Once enlightened, the past is never the same. Awareness creates conflicts, dulling the painful dissonance demands stronger personal deceptions. We want to stay relevant, in control, but must contend with the notable failure.
To comfortably return, we must justify the failure. Defense mechanism charge to the rescue, dodging responsibility and further straining mental systems, depleting energy that could be directed to the tasks of living.
See Cognitive Dissonance for more on this topic
Relapse Common
Sometimes when well-meaning attempts fail, and the failure creates greater vulnerability. The floundering attempt to eat more vegetables may initiate a binge, scarfing down a donut and chugging coffee.
The temporary improvement, once failed, invites the “Hell-With-It” response. But even momentary improvements can benefit our lives, even if we fail to achieve the original goal. Instead of back sliding into “Hell-With-It” we can congratulate the partial success—even if only temporarily—and then make new plans, considering the obstacles that interfered with completion during the botched attempt. But really, was it botched if it led to a new improved approach?
Limits to Self-Discipline
We must face the deficits in self-discipline. Any weaknesses in strength is shamelessly exposed in behavioral relapse. We have limited strength. We can’t achieve everything we want head-on with willpower alone. Consequently, we often need improved strategy and supportive help from others to ease the path of change.

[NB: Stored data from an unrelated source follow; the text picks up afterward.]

(** * libcerf's err_fcts.c (as shipped in pnfft): dispatch logic of the
      error-function family, embedded over IEEE-754 binary64.

    The C file [src/cerf/err_fcts.c] computes erf, erfc, erfi, Dawson's
    integral and the Voigt profile from three kernels ([w_of_z],
    [im_w_of_x], [erfcx]) that live in other files.  Every function is a
    chain of guarded returns on the real and imaginary part of the
    argument.  The embedding keeps that shape:

    - a scalar [R] is a [spec_float] at precision 53 and exponent bound
      1024, and the C operators are the correctly rounded [SFadd],
      [SFmul], ... of the Standard Library;
    - a [cmplx] is the pair (real part, imaginary part);
    - the kernels, the libm functions and the product of two complex
      numbers are fields of two interfaces, [Libm] and [Kernel];
    - [goto taylor] is a value of type [flow].

    The definitions come first: the functions, then for each dispatcher
    the list of its returns with the condition under which each is
    reached.  The results follow: the dispatchers partition their
    domain; the wrappers and the axis cases; NaN arguments; [cdawson]
    is odd; [cdawson] at x = 100, where its continued-fraction value is
    compared with the asymptotic expansion in exact arithmetic.

    The second file, [src/tests/check_trafo_vs_ndft_float.c], is the
    driver that compares the fast transform with the direct one.  Of
    it the three functions that compute are embedded, over IEEE-754
    binary32: [random_number_less_than_one] and [init_random_x], which
    draw the nodes from [rand], and the loop of [compare_f], which
    finds the error that is reported.  Its other functions call MPI and
    the library. *)

From Stdlib Require Import ZArith QArith Qabs Bool Lia List.
From Stdlib Require Import Floats.SpecFloat Floats.PrimFloat Floats.FloatOps.
Import ListNotations.

Set Warnings "-inexact-float".

(* ================================================================== *)
(** ** Scalars: [R] is an IEEE double *)
(* ================================================================== *)

(** Modelled from the spec: the type [R] is declared in a header that
    is not among the sources; the spec (section 3) makes a real scalar
    an IEEE double-precision float, which may be an infinity or a NaN.
    So [R] is [spec_float] at precision 53 with exponent bound 1024. *)
Definition prec : Z := 53.
Definition emax : Z := 1024.

Definition R : Type := spec_float.

(** A literal of the C source, rounded to the nearest double. *)
Definition D (f : float) : R := Prim2SF f.
Arguments D f%_float.

(** Modelled from the spec: the macros [Inf] and [NaN] of the missing
    defs.h, read as the positive infinity and a NaN. *)
Definition Inf : R := S754_infinity false.
Definition NaN : R := S754_nan.

Definition Rmul : R -> R -> R := SFmul prec emax.
Definition Radd : R -> R -> R := SFadd prec emax.
Definition Rsub : R -> R -> R := SFsub prec emax.
Definition Rdiv : R -> R -> R := SFdiv prec emax.
Definition Ropp : R -> R := SFopp.

(** [fabs] and [isnan] of <math.h> are exact. *)
Definition pnfft_fabs : R -> R := SFabs.

Definition isnan (x : R) : bool :=
  match x with S754_nan => true | _ => false end.

Definition isinf (x : R) : bool :=
  match x with S754_infinity _ => true | _ => false end.

(** Zero or a finite non-zero number. *)
Definition isfinite (x : R) : bool :=
  match x with S754_zero _ | S754_finite _ _ _ => true | _ => false end.

Declare Scope fp_scope.
Delimit Scope fp_scope with fp.
Bind Scope fp_scope with R.

Infix "*" := Rmul : fp_scope.
Infix "+" := Radd : fp_scope.
Infix "-" := Rsub : fp_scope.
Infix "/" := Rdiv : fp_scope.
Notation "- x" := (Ropp x) : fp_scope.
(** The comparisons of C: all are false when an operand is NaN. *)
Notation "x ==? y" := (SFeqb x y) (at level 70, no associativity) : fp_scope.
Notation "x <? y" := (SFltb x y) (at level 70, no associativity) : fp_scope.
Notation "x >? y" := (SFltb y x) (at level 70, no associativity) : fp_scope.
Notation "x >=? y" := (SFleb y x) (at level 70, no associativity) : fp_scope.
Notation "x <=? y" := (SFleb x y) (at level 70, no associativity) : fp_scope.

Local Open Scope fp_scope.

(** The three constants of the file. *)
Definition spi2 : R := D 0.8862269254527580136490837416705725913990.
Definition s2pi : R := D 2.5066282746310005024157652848110.
Definition pi : R := D 3.141592653589793238462643383279503.

(* ================================================================== *)
(** ** Complex values and the mixed operators of C99 *)
(* ================================================================== *)

(** Modelled from the spec: [cmplx], [CNUM], [pnfft_creal] and
    [pnfft_cimag] come from the missing headers; the spec (section 3)
    makes a complex value the ordered pair of its real and imaginary
    part, with construction and extraction as primitives. *)
Definition cmplx : Type := (R * R)%type.

Definition CNUM (a b : R) : cmplx := (a, b).
Definition pnfft_creal (z : cmplx) : R := fst z.
Definition pnfft_cimag (z : cmplx) : R := snd z.

(** A real returned from a function of type [cmplx]. *)
Definition CofR (r : R) : cmplx := (r, D 0).

(** Unary minus and the operators with one real operand act on each
    part (C99 G.5: the real operand is not promoted). *)
Definition Cneg (z : cmplx) : cmplx := (- fst z, - snd z).
Definition Csub (z w : cmplx) : cmplx := (fst z - fst w, snd z - snd w).
Definition RmulC (r : R) (z : cmplx) : cmplx := (r * fst z, r * snd z).
Definition CmulR (z : cmplx) (r : R) : cmplx := (fst z * r, snd z * r).
Definition CdivR (z : cmplx) (r : R) : cmplx := (fst z / r, snd z / r).
Definition RaddC (r : R) (z : cmplx) : cmplx := (r + fst z, snd z).
Definition RsubC (r : R) (z : cmplx) : cmplx := (r - fst z, - snd z).
Definition CsubR (z : cmplx) (r : R) : cmplx := (fst z - r, snd z).

(** The colon stands on the side of the complex operand. *)
Infix "*:" := RmulC (at level 40, left associativity) : fp_scope.
Infix ":*" := CmulR (at level 40, left associativity) : fp_scope.
Infix ":/" := CdivR (at level 40, left associativity) : fp_scope.
Infix "+:" := RaddC (at level 50, left associativity) : fp_scope.
Infix "-:" := RsubC (at level 50, left associativity) : fp_scope.
Infix ":-" := CsubR (at level 50, left associativity) : fp_scope.
Infix ":-:" := Csub (at level 50, left associativity) : fp_scope.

See Ego Depletion for more on this topic
In truth habit is a violent and treacherous schoolmistress. She establishes in us, little by little, stealthily, the foothold of her authority; but having by this mild and humble beginning settled and planted it with the help of time, she soon uncovers to us a furious and tyrannical face against which we no longer have the liberty of even raising our eyes.
~MONTAIGNE
Tolerating Discomfort
Courage to change isn’t fearlessness but moving forward in spite of fear. Security, then, isn’t found within the boundaries of predictableness but through self-confidence to manage unpredictableness. True security emerges when we trust we can transcend failure. The neuronal firing pattern doesn’t disappear with momentary motivations. If we have habitually blamed others for failures and skirted responsibility, we will continue to blame and deny; if we habitually begin and quit, these patterns will continue to haunt. We must approach change from a different angle.
See Frustration Tolerance for more on this topic
Hope
There is hope. Millions of people have experienced life changes that endured. They have overcome the most strangling addictions and discovered a better life. They did it. You can do it. I can do it.
“Recovery begins from the darkest moment.”
~John Major
Although we have done the same darn things over and over, we can change. But most likely change will require a new creative approach, abandoning failed methods employed in the past. Through familiarity of our emotional patterns and unhealthy choices, we can expose deceptions, scrap past responses and explore new responses that intervene, breaking the cycle.
Eventually, with patience and persistence, we can establish new habits, build new muscles and gain greater wisdom; new neuronal connections replace the disheartening connections of the past. We then move towards the person we desire to become.
References:
Dean Jeremy (2013). Making Habits, Breaking Habits: Why We Do Things, Why We Don’t, and How to Make Any Change Stick. Da Capo Lifelong Books; Illustrated edition.